Some of the significant improvements with 3rd Gen Xeon Scalable is going from six channels of DDR4-2933 support to now matching the likes of AMD EPYC Rome/Milan and Ampere Altra with eight channels of DDR4-3200. These new processors can support up to 6TB of system memory per socket with a combination of DRAM and persistent memory. Ice Lake Xeons provide up to 64 lanes of PCI Express 4.0 connectivity per socket.

On the security front, Ice Lake Xeon processors now support Intel SGX, TME (Total Memory Encryption), and Intel Platform Firmware Resilience. There are also crypto acceleration improvements to enjoy with Ice Lake.

There are several new instructions now supported by 3rd Gen Xeon Scalable. The GCC and Clang compilers have already had "icelake-server" support going back two years so from the open-source/Linux compiler side these bits are ready to go on the latest stable compilers.

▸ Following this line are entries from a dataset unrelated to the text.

(** * rategrab: the scrape orchestration and merge engine of [server.js]

    A shallow embedding of [src/server.js].  The JavaScript functions are
    translated one by one, keeping their names; every effect of the
    program (files, network requests, the clock, delays) is threaded
    through an explicit [World] and read from an explicit [Env].

    Modelling conventions.
    - The four JSON files hold well-typed documents: the result store is a
      map from composite key to record, the supplier cache a map from item
      id to a JSON value, the campsite registry an array, the date
      registry the entry list of an object (in [Object.entries] order).
    - A file is [Missing], [Unreadable] (reading or [JSON.parse] throws),
      [Blank] (it exists and its text is the empty string) or holds a
      document.  [fs.writeFileSync] is taken to succeed.
    - JavaScript objects used as maps are [gmap]s; the numbers met by the
      code are integers ([Z]).
    - [console.log] output and the HTTP replies are not modelled. *)

From Stdlib Require Import ZArith Lia Ascii String.
From stdpp Require Import base decidable option list strings pretty gmap fin_maps.

Local Open Scope Z_scope.
Set Warnings "-register-all".

(** ** JavaScript values *)

Inductive JSValue : Type :=
| JUndefined
| JNull
| JBool (b : bool)
| JNumber (n : Z)
| JString (s : string)
| JArray (items : list JSValue)
| JObject (fields : list (string * JSValue)).

(** Truthiness, as tested by [if (v)] and [v || w]. *)
Definition truthy (v : JSValue) : bool :=
  match v with
  | JUndefined | JNull => false
  | JBool b => b
  | JNumber n => negb (n =? 0)
  | JString s => negb (String.eqb s "")
  | JArray _ | JObject _ => true
  end.

(** [a || b]. *)
Definition js_or (a b : JSValue) : JSValue := if truthy a then a else b.
(** * bookwyrm/book_search.py : local catalogue search

    A shallow embedding of [bookwyrm/book_search.py] and the statements
    proved about it.

    Conventions of the embedding.
    - A Python [str] is a [string]; the string methods are given for the
      ASCII range, which is where ISBNs and the dispatch on the space
      character live.
    - The [Edition] table is a list of records, in the order the engine
      scans it.  A [QuerySet] is modelled by the rows its evaluation yields;
      an annotated row carries its annotations by name.  Django builds
      querysets lazily: an error of the engine shows when the queryset is
      evaluated; here it is the outcome of the function that built it.
    - The engine's text search ([search_vector=query], [SearchRank]), the
      connectors' [maybe_isbn], the model's deduplication fields and
      [MEDIA_FULL_URL] live outside this file of the repository and are the
      fields of the class [Collaborators].
    - A [Q] object is the predicate it denotes on a row of [Edition].  A
      filter over a many-valued relation (the shelves of a user) joins, and
      gives a row once per related row; that multiplicity is not part of
      the embedding, whose statements on filtered rows are on membership.
    - A subquery used as an expression ([Subquery] of a queryset that is
      not sliced) follows PostgreSQL: no row gives NULL, one row gives its
      value, more than one row is the error "more than one row returned by
      a subquery used as an expression".  Queries are therefore evaluated
      in an error monad.
    - [_generic_search] returns, next to its result, the list of the
      lookups it called, so that statements on which lookup runs can be
      made. *)

From Stdlib Require Import Bool Arith Lia List ZArith QArith.
From Stdlib Require Import Ascii String.
From Stdlib Require Import Sorting.Sorted.
Import ListNotations.
Definition set_Tags (v : list string) (r : LogPayload) : LogPayload :=
  mkLogPayload (Level r) (Message r) (Action r) (Application r) (PID r)
    (Time r) (HostName r) v (Name r) (UUID r) (Table r) (Backtrace r)
    (Duration r) (ThreadName r).

(** ** The process and the Go runtime *)

(** A frame of the goroutine's call stack, as [runtime.Caller] reports it. *)
Record Frame := mkFrame {
  frame_pc : Z;
  frame_file : string;
  frame_line : Z
}.

(** What the code reads from its surroundings: the heap of payloads, the
    process ([os.Args], [os.Getpid], [os.Hostname], [time.Now]), the
    runtime's table of functions by program counter, and the lines written
    to the standard logger of package [log]. *)
Record World := mkWorld {
  heap : gmap loc LogPayload;
  os_Args : list string;
  os_pid : Z;
  clock : time_Time;
  hostname : string + error;
  symtab : gmap Z string;
  log_std : list string
}.

Definition set_heap (h : gmap loc LogPayload) (w : World) : World :=
  mkWorld h (os_Args w) (os_pid w) (clock w) (hostname w) (symtab w)
    (log_std w).

Definition set_log_std (l : list string) (w : World) : World :=
  mkWorld (heap w) (os_Args w) (os_pid w) (clock w) (hostname w) (symtab w) l.

(** ** Panics and state *)

(** The value a panic carries. *)
Inductive PanicValue :=
| PanicPayload (payload : loc)
| PanicRuntime (msg : string).

Inductive Outcome (S A : Type) :=
| Returned (a : A) (s : S)
| Panicked (v : PanicValue) (s : S).
Arguments Returned {S A} a s.
Arguments Panicked {S A} v s.

(** A Go computation over a state [S]: it returns, or it panics. *)
Definition M (S A : Type) : Type := S → Outcome S A.

#[global] Instance M_ret {S} : MRet (M S) := λ A a s, Returned a s.
#[global] Instance M_bind {S} : MBind (M S) := λ A B f m s,
  match m s with
  | Returned a s' => f a s'
  | Panicked v s' => Panicked v s'
  end.

Definition panic {S A} (v : PanicValue) : M S A := λ s, Panicked v s.
Definition gets {S A} (f : S → A) : M S A := λ s, Returned (f s) s.
Definition modify {S} (f : S → S) : M S unit := λ s, Returned tt (f s).

Definition nil_dereference : PanicValue :=
  PanicRuntime "invalid memory address or nil pointer dereference".
Definition index_out_of_range : PanicValue :=
  PanicRuntime "index out of range".

(** Reading through a [*LogPayload]. *)
Definition deref (p : loc) : M World LogPayload := λ w,
  match heap w !! p with
  | Some r => Returned r w
  | None => Panicked nil_dereference w
  end.

(** Writing a field through a [*LogPayload]. *)
Definition update (p : loc) (f : LogPayload → LogPayload) : M World unit :=
  r ← deref p; modify (λ w, set_heap (<[p := f r]> (heap w)) w).

(** [&LogPayload{...}]: a fresh address holding the value. *)
Definition alloc (r : LogPayload) : M World loc := λ w,
  let p := fresh (dom (heap w)) in
  Returned p (set_heap (<[p := r]> (heap w)) w).

(** A value together with the equation that it is the scrutinee's. *)
Definition inspect {A} (a : A) : {b : A | a = b} := exist _ a eq_refl.

(** [for _, x := range xs { body x }]. *)
Fixpoint for_range {S A} (xs : list A) (body : A → M S unit) : M S unit :=
  match xs with
  | [] => mret tt
  | x :: xs' => body x;; for_range xs' body
  end.

(** ** Package fmt *)

(** [fmt.Sprintf] belongs to Go's library.  It is taken as an interface: the
    operands ([interface{}] values, with the three kinds this package
    passes itself) and a formatter that returns a string for every format
    and every operand list; the library recovers from panics raised while
    it prints an operand, so that no call of it panics. *)
Class Fmt := {
  any : Type;
  any_string : string → any;
  any_int : Z → any;
  any_error : error → any;
  Sprintf : string → list any → string
}.

(** The operands of the verbs [%s] and [%d]. *)
Inductive operand :=
| OpString (s : string)
| OpInt (n : Z).

Definition any_of `{Fmt} (o : operand) : any :=
  match o with
  | OpString s => any_string s
  | OpInt n => any_int n
  end.

(** [%d] of an [int]: its decimal digits, with a minus sign below zero. *)
Definition decimal (n : Z) : string := NilZero.string_of_int (Z.to_int n).

(** The part of the formatting rules the package's own format strings
    need: text is copied, [%s] writes a string operand as it is, [%d] an
    integer operand in decimal, [%%] a percent sign.  [None] on any other
    directive and when the operands do not match the directives. *)
Fixpoint verbs (format : string) (ops : list operand) : option string :=
  match format with
  | EmptyString =>
      match ops with
      | [] => Some EmptyString
      | _ :: _ => None
      end
  | String "%" EmptyString => None
  | String "%" (String verb rest) =>
      match verb, ops with
      | "s"%char, OpString s :: ops' => String.append s <$> verbs rest ops'
      | "d"%char, OpInt n :: ops' => String.append (decimal n) <$> verbs rest ops'
      | "%"%char, _ => String "%" <$> verbs rest ops
      | _, _ => None
      end
  | String c rest => String c <$> verbs rest ops
  end.

(** The formatter follows the rules above wherever they apply. *)
Class FmtVerbs `{Fmt} : Prop :=
  Sprintf_verbs : ∀ format ops out,
    verbs format ops = Some out → Sprintf format (any_of <$> ops) = out.

(** A formatter for the verbs above, which leaves any other format string
    as it is. *)
Definition verbs_fmt : Fmt := {|
  any := operand;
  any_string := OpString;
  any_int := OpInt;
  any_error := OpString;
  Sprintf format ops := default format (verbs format ops)
|}.

(** ** Package runtime *)

(** [runtime.Caller(skip)] on a goroutine whose call stack is [stack],
    innermost frame first: frame 0 is the function that calls
    [runtime.Caller].  Past the outermost frame it reports [ok = false]
    with zero values. *)
Definition runtime_Caller (stack : list Frame) (skip : nat)
  : Z * string * Z * bool :=
  match stack !! skip with
  | Some fr => (frame_pc fr, frame_file fr, frame_line fr, true)
  | None => (0, "", 0, false)
  end.

(** [runtime.FuncForPC(pc)]: the function containing [pc], by its name, or
    nil. *)
Definition runtime_FuncForPC (w : World) (pc : Z) : option string :=
  symtab w !! pc.

(** Method [Name] of a [runtime.Func] pointer; on nil it is empty. *)
Definition Func_Name (f : option string) : string := default "" f.

(** The frames the package's functions push when they are called. *)
Definition frame_getCallerName : Frame := mkFrame 1 "semantic_logger.go" 103.
Definition frame_genStacktrace : Frame := mkFrame 2 "semantic_logger.go" 227.

(** ** The package, over a formatter *)

Section Package.
Context `{Fmt}.

Definition LogPayload_Exception (payload : loc) : M World string :=
  r ← deref payload;
  let formatStr := "%s -- %s: %s" +:+ LF +:+ "%s" in
  let backtrace := strings_Join (Backtrace r) LF in
  mret (Sprintf formatStr
          [any_string (Message r); any_string "panic";
           any_string (Message r); any_string backtrace]).

(** [os.Args[0]]. *)
Definition os_Args_0 : M World string := λ w,
  match os_Args w !! 0%nat with
  | Some a => Returned a w
  | None => Panicked index_out_of_range w
  end.

(** [os.Hostname()]: the name and a nil error, or the empty name and the
    error. *)
Definition os_Hostname : M World (string * option error) :=
  gets (λ w, match hostname w with
             | inl name => (name, None)
             | inr err => ("", Some err)
             end).

(** [log.Printf(format, v...)]: one more line on the standard logger. *)
Definition log_Printf (format : string) (v : list any) : M World unit :=
  modify (λ w, set_log_std (log_std w ++ [Sprintf format v]) w).

Definition LogPayload_setKnownFields (payload : loc) : M World unit :=
  r ← deref payload;
  (if decide (Application r = "")
   then a ← os_Args_0; update payload (set_Application a)
   else mret tt);;
  pid ← gets os_pid;
  update payload (set_PID pid);;
  now ← gets clock;
  update payload (set_Time now);;
  '(hostname, err) ← os_Hostname;
  match err with
  | Some e => log_Printf ("Error getting hostname: %v" +:+ LF) [any_error e]
  | None => mret tt
  end;;
  update payload (set_HostName hostname).

Definition LogPayload_SetTags (payload : loc) (tags : list string)
  : M World unit :=
  update payload (set_Tags tags).

(** [stack] is the call stack at the call of [runtime.Caller]. *)
Definition getCallerName (stack : list Frame) (skip : nat) : M World string :=
  let '(pc, _, _, _) := runtime_Caller stack skip in
  f ← gets (λ w, runtime_FuncForPC w pc);
  mret (Func_Name f).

3rd Gen Intel Xeon Scalable also features more cache per core, faster processor interconnects, and is being launched along side the intel Optane 200 persistent memory devices, Intel Optane P5800X and DC P5510 SSDs, and the E810-C Ethernet adapter.

Intel frequently cited the big uplift in the Platinum 8380 vs. Platinum 8280 performance numbers, which is largely boosted by going from 28 to 40 cores. Intel did publish some numbers up against the EPYC 7763 Milan processors. Where Intel has the greatest advantage are with workloads that can make use of AVX-512 / DL-BOOST and other new instructions found with Ice Lake Xeon.

Lastly for now is a look at the 3rd Gen Xeon Scalable SKU table. The Xeon Platinum 8380 40-core CPU has a 270 Watt TDP and $8099 USD pricing, down from the $10k originally found with the 28-core Xeon Platinum 8280. As a reminder, AMD's new EPYC 7763 Milan flagship model is priced around $7890 USD for its 64 core / 128 thread part with a 2.45GHz base frequency and 3.5GHz boost while having a 280 Watt TDP.

That's the quick overview of Intel's 3rd Gen Xeon Scalable processors until being able to put the processors through their paces under Linux to see how they independently stack up against the likes of the AMD EPYC 7003 and Ampere Altra processors.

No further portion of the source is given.